Restate the data exactly, with nothing altered.

-------- Material for the task --------

Section ZeroCounts.
Variables (exp log : float -> float).
Hypothesis log_zero : log 0%float = neg_infinity.

(** The unguarded product at a zero probability and a zero count. *)
Lemma zero_count_product : (log 0%float * of_int 0)%num = nan.
Proof. rewrite log_zero. reflexivity. Qed.

Lemma cohort_term_nan (a b : float) (active lost : list Z) :
  (exists t : nat, (1 <= t < length active)%nat /\ nth t lost 0 = 0 /\
                   P_rec a b (t - 1) = 0%float) \/
  (nth (length active - 1) active 0 = 0 /\
   S_rec a b (length active - 2) = 0%float) ->
  cohort_term log a b (active, lost) = nan.
Proof.
  unfold cohort_term. intros [(t & Ht & Hlost & HP)|[Hactive HS]].
  - assert (Hdied : died_sum log a b lost (length active) = nan).
    { unfold died_sum.
      apply (fold_left_meets_nan _ _ t).
      - intros x. apply float_add_nan_l.
      - apply list_elem_of_In, in_seq. lia.
      - intros acc. rewrite HP, Hlost, zero_count_product.
        apply float_add_nan_r. }
    rewrite Hdied. apply float_add_nan_l.
  - unfold still_active_term. rewrite HS, Hactive, zero_count_product.
    apply float_add_nan_r.
Qed.

Lemma loglike_sum_nan (self : ShiftedBeta float) (p : list float)
    (name : string) (cohorts : list cohort) (active lost : list Z) (v : list bool) :
  data self !! name = Some cohorts -> (active, lost) ∈ cohorts ->
  imap self !! name = Some v ->
  cohort_term log
    (category_parameter exp (take (Z.to_nat (n_cats self)) p) v)
    (category_parameter exp (drop (Z.to_nat (n_cats self)) p) v)
    (active, lost) = nan ->
  loglike_sum exp log self p = nan.
Proof.
  intros Hname Hval Hv Hterm. unfold loglike_sum.
  apply (fold_left_meets_nan _ _ (name, cohorts)).
  - intros item. apply fold_left_from_nan. intros val. apply float_add_nan_l.
  - apply elem_of_map_to_list. exact Hname.
  - intros acc. cbv zeta. cbn [fst snd]. rewrite Hv. cbn [default from_option].
    change (id v) with v.
    apply (fold_left_meets_nan _ _ (active, lost)).
    + intros val. apply float_add_nan_l.
    + exact Hval.
    + intros acc'. rewrite Hterm. apply float_add_nan_r.
Qed.
End ZeroCounts.

(** C5, as the code has it: a term with a zero count is the product
    [log(P) * 0], computed without a guard.  It is a zero whenever the
    logarithm is finite.  Where [P[t]] (or [S[length-1]]) is exactly 0 and
    [log] returns [-inf] there, as numpy's does, the product is NaN and the
    value [_logp] returns is NaN. *)
Theorem zero_count_term_unguarded (exp log : float -> float) :
  (forall q : float,
     is_finite (log q) = true -> is_zero (log q * of_int 0)%num = true) /\
  (log 0%float = neg_infinity ->
   forall (d : gmap string (list cohort)) (p : list float) (self : ShiftedBeta float)
          (name : string) (cohorts : list cohort) (active lost : list Z)
          (v : list bool),
     __init__ d = Ok self -> dataset_ok d = true ->
     len p = 2 * Z.of_nat (size d) ->
     d !! name = Some cohorts -> (active, lost) ∈ cohorts ->
     imap self !! name = Some v ->
     let a := category_parameter exp (take (size d) p) v in
     let b := category_parameter exp (drop (size d) p) v in
     (exists t : nat, (1 <= t < length active)%nat /\ nth t lost 0 = 0 /\
                      P_rec a b (t - 1) = 0%float) \/
     (nth (length active - 1) active 0 = 0 /\
      S_rec a b (length active - 2) = 0%float) ->
     _logp exp log self (py_slice_to p (n_cats self)) (py_slice_from p (n_cats self))
     = Ok nan).
Proof.
  split.
  - intros q Hq. apply (float_mul_zero (log q) Hq).
  - intros Hlog d p self name cohorts active lost v Hinit Hok Hp Hname Hval Hv a b Hzero.
    rewrite (logp_Ok exp log d self p Hinit Hok Hp).
    destruct (init_Ok float d) as (self0 & Hinit0 & Hdata & _ & Hn & _).
    rewrite Hinit in Hinit0. injection Hinit0 as <-.
    rewrite (loglike_sum_nan exp log self p name cohorts active lost v);
      [reflexivity|rewrite Hdata; exact Hname|exact Hval|exact Hv|].
    rewrite Hn, Nat2Z.id. apply (cohort_term_nan log Hlog). exact Hzero.
Qed.

Lemma zero_count_term_unguarded_witness :
  exists self : ShiftedBeta float,
    __init__ nobody_lost = Ok self /\
    _logp exp_sample log_sample self
      (py_slice_to [-1000; 0]%float (n_cats self))
      (py_slice_from [-1000; 0]%float (n_cats self)) = Ok nan.
Proof.
  destruct (init_Ok float nobody_lost) as (self & Hinit & _).
  exists self. split; [exact Hinit|].
  apply (proj2 (zero_count_term_unguarded exp_sample log_sample) eq_refl
           nobody_lost [-1000; 0]%float self "a"
           [([10; 10; 10], [0; 0; 0])] [10; 10; 10] [0; 0; 0] [true]).
  - exact Hinit.
  - vm_compute. reflexivity.
  - reflexivity.
  - reflexivity.
  - apply list_elem_of_here.
  - destruct (init_Ok float nobody_lost) as (self0 & Hinit0 & _ & Hcats & _ & _ & _ & _ & Himap).
    rewrite Hinit in Hinit0. injection Hinit0 as <-.
    apply (Himap 0%nat "a"). rewrite Hcats. vm_compute. reflexivity.
  - left. exists 1%nat. split; [cbn; lia|]. split; vm_compute; reflexivity.
Defined.

(** The claim of C5 fails where nobody is lost and the alpha coefficient is
    -1000: [exp] underflows to [alpha = 0.0], so [P[1] = P[2] = 0.0]; both
    zero-count terms are [-inf * 0] and the value returned is NaN, for
    every [exp] and [log] that agree with numpy's at the four points
    used. *)
Lemma zero_count_counterexample :
  dataset_ok nobody_lost = true /\
  forall exp log : float -> float,
    exp 0%float = 1%float -> exp (-1000)%float = 0%float ->
    log 0%float = neg_infinity -> log 1%float = 0%float ->
    (self ← __init__ nobody_lost;
     _logp exp log self (py_slice_to [-1000; 0]%float (n_cats self))
       (py_slice_from [-1000; 0]%float (n_cats self)))
    = Ok nan.
Proof.
  split; [vm_compute; reflexivity|].
  intros exp log Hexp0 Hexp Hlog0 Hlog1.
  vm_compute. rewrite Hexp, Hexp0. vm_compute. rewrite Hlog0, Hlog1.
  vm_compute. reflexivity.
Qed.

(** The claim of C4 fails in binary64: with [alpha = 1e17] and [beta = 1]
    the sum [alpha + beta] rounds to [alpha], so [P[1] = 1.0] and
    [S[1] = 0.0]; then [P[2] = 1e-17] and [S[2] = 0.0 - 1e-17 < 0]. *)
Lemma retention_stats_rounding_counterexample :
  exists (P S : list (option float)) (s2 : float),
    PrimFloat.ltb 0 1e17 = true /\ PrimFloat.ltb 0 1 = true /\
    _recursive_retention_stats 1e17%float 1%float 3 = Ok (P, S) /\
    py_getitem S 2 = Ok (Some s2) /\
    PrimFloat.ltb s2 0 = true.
Proof.
  eexists _, _, _. split; [reflexivity|]. split; [reflexivity|].
  split; [vm_compute; reflexivity|]. split; vm_compute; reflexivity.
Qed.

--------

# Answer box
Section ZeroCounts.
Variables (exp log : float -> float).
Hypothesis log_zero : log 0%float = neg_infinity.

(** The unguarded product at a zero probability and a zero count. *)
Lemma zero_count_product : (log 0%float * of_int 0)%num = nan.
Proof. rewrite log_zero. reflexivity. Qed.

Lemma cohort_term_nan (a b : float) (active lost : list Z) :
  (exists t : nat, (1 <= t < length active)%nat /\ nth t lost 0 = 0 /\
                   P_rec a b (t - 1) = 0%float) \/
  (nth (length active - 1) active 0 = 0 /\
   S_rec a b (length active - 2) = 0%float) ->
  cohort_term log a b (active, lost) = nan.
Proof.
  unfold cohort_term. intros [(t & Ht & Hlost & HP)|[Hactive HS]].
  - assert (Hdied : died_sum log a b lost (length active) = nan).
    { unfold died_sum.
      apply (fold_left_meets_nan _ _ t).
      - intros x. apply float_add_nan_l.
      - apply list_elem_of_In, in_seq. lia.
      - intros acc. rewrite HP, Hlost, zero_count_product.
        apply float_add_nan_r. }
    rewrite Hdied. apply float_add_nan_l.
  - unfold still_active_term. rewrite HS, Hactive, zero_count_product.
    apply float_add_nan_r.
Qed.

Lemma loglike_sum_nan (self : ShiftedBeta float) (p : list float)
    (name : string) (cohorts : list cohort) (active lost : list Z) (v : list bool) :
  data self !! name = Some cohorts -> (active, lost) ∈ cohorts ->
  imap self !! name = Some v ->
  cohort_term log
    (category_parameter exp (take (Z.to_nat (n_cats self)) p) v)
    (category_parameter exp (drop (Z.to_nat (n_cats self)) p) v)
    (active, lost) = nan ->
  loglike_sum exp log self p = nan.
Proof.
  intros Hname Hval Hv Hterm. unfold loglike_sum.
  apply (fold_left_meets_nan _ _ (name, cohorts)).
  - intros item. apply fold_left_from_nan. intros val. apply float_add_nan_l.
  - apply elem_of_map_to_list. exact Hname.
  - intros acc. cbv zeta. cbn [fst snd]. rewrite Hv. cbn [default from_option].
    change (id v) with v.
    apply (fold_left_meets_nan _ _ (active, lost)).
    + intros val. apply float_add_nan_l.
    + exact Hval.
    + intros acc'. rewrite Hterm. apply float_add_nan_r.
Qed.
End ZeroCounts.

(** C5, as the code has it: a term with a zero count is the product
    [log(P) * 0], computed without a guard.  It is a zero whenever the
    logarithm is finite.  Where [P[t]] (or [S[length-1]]) is exactly 0 and
    [log] returns [-inf] there, as numpy's does, the product is NaN and the
    value [_logp] returns is NaN. *)
Theorem zero_count_term_unguarded (exp log : float -> float) :
  (forall q : float,
     is_finite (log q) = true -> is_zero (log q * of_int 0)%num = true) /\
  (log 0%float = neg_infinity ->
   forall (d : gmap string (list cohort)) (p : list float) (self : ShiftedBeta float)
          (name : string) (cohorts : list cohort) (active lost : list Z)
          (v : list bool),
     __init__ d = Ok self -> dataset_ok d = true ->
     len p = 2 * Z.of_nat (size d) ->
     d !! name = Some cohorts -> (active, lost) ∈ cohorts ->
     imap self !! name = Some v ->
     let a := category_parameter exp (take (size d) p) v in
     let b := category_parameter exp (drop (size d) p) v in
     (exists t : nat, (1 <= t < length active)%nat /\ nth t lost 0 = 0 /\
                      P_rec a b (t - 1) = 0%float) \/
     (nth (length active - 1) active 0 = 0 /\
      S_rec a b (length active - 2) = 0%float) ->
     _logp exp log self (py_slice_to p (n_cats self)) (py_slice_from p (n_cats self))
     = Ok nan).
Proof.
  split.
  - intros q Hq. apply (float_mul_zero (log q) Hq).
  - intros Hlog d p self name cohorts active lost v Hinit Hok Hp Hname Hval Hv a b Hzero.
    rewrite (logp_Ok exp log d self p Hinit Hok Hp).
    destruct (init_Ok float d) as (self0 & Hinit0 & Hdata & _ & Hn & _).
    rewrite Hinit in Hinit0. injection Hinit0 as <-.
    rewrite (loglike_sum_nan exp log self p name cohorts active lost v);
      [reflexivity|rewrite Hdata; exact Hname|exact Hval|exact Hv|].
    rewrite Hn, Nat2Z.id. apply (cohort_term_nan log Hlog). exact Hzero.
Qed.

Lemma zero_count_term_unguarded_witness :
  exists self : ShiftedBeta float,
    __init__ nobody_lost = Ok self /\
    _logp exp_sample log_sample self
      (py_slice_to [-1000; 0]%float (n_cats self))
      (py_slice_from [-1000; 0]%float (n_cats self)) = Ok nan.
Proof.
  destruct (init_Ok float nobody_lost) as (self & Hinit & _).
  exists self. split; [exact Hinit|].
  apply (proj2 (zero_count_term_unguarded exp_sample log_sample) eq_refl
           nobody_lost [-1000; 0]%float self "a"
           [([10; 10; 10], [0; 0; 0])] [10; 10; 10] [0; 0; 0] [true]).
  - exact Hinit.
  - vm_compute. reflexivity.
  - reflexivity.
  - reflexivity.
  - apply list_elem_of_here.
  - destruct (init_Ok float nobody_lost) as (self0 & Hinit0 & _ & Hcats & _ & _ & _ & _ & Himap).
    rewrite Hinit in Hinit0. injection Hinit0 as <-.
    apply (Himap 0%nat "a"). rewrite Hcats. vm_compute. reflexivity.
  - left. exists 1%nat. split; [cbn; lia|]. split; vm_compute; reflexivity.
Defined.

(** The claim of C5 fails where nobody is lost and the alpha coefficient is
    -1000: [exp] underflows to [alpha = 0.0], so [P[1] = P[2] = 0.0]; both
    zero-count terms are [-inf * 0] and the value returned is NaN, for
    every [exp] and [log] that agree with numpy's at the four points
    used. *)
Lemma zero_count_counterexample :
  dataset_ok nobody_lost = true /\
  forall exp log : float -> float,
    exp 0%float = 1%float -> exp (-1000)%float = 0%float ->
    log 0%float = neg_infinity -> log 1%float = 0%float ->
    (self ← __init__ nobody_lost;
     _logp exp log self (py_slice_to [-1000; 0]%float (n_cats self))
       (py_slice_from [-1000; 0]%float (n_cats self)))
    = Ok nan.
Proof.
  split; [vm_compute; reflexivity|].
  intros exp log Hexp0 Hexp Hlog0 Hlog1.
  vm_compute. rewrite Hexp, Hexp0. vm_compute. rewrite Hlog0, Hlog1.
  vm_compute. reflexivity.
Qed.

(** The claim of C4 fails in binary64: with [alpha = 1e17] and [beta = 1]
    the sum [alpha + beta] rounds to [alpha], so [P[1] = 1.0] and
    [S[1] = 0.0]; then [P[2] = 1e-17] and [S[2] = 0.0 - 1e-17 < 0]. *)
Lemma retention_stats_rounding_counterexample :
  exists (P S : list (option float)) (s2 : float),
    PrimFloat.ltb 0 1e17 = true /\ PrimFloat.ltb 0 1 = true /\
    _recursive_retention_stats 1e17%float 1%float 3 = Ok (P, S) /\
    py_getitem S 2 = Ok (Some s2) /\
    PrimFloat.ltb s2 0 = true.
Proof.
  eexists _, _, _. split; [reflexivity|]. split; [reflexivity|].
  split; [vm_compute; reflexivity|]. split; vm_compute; reflexivity.
Qed.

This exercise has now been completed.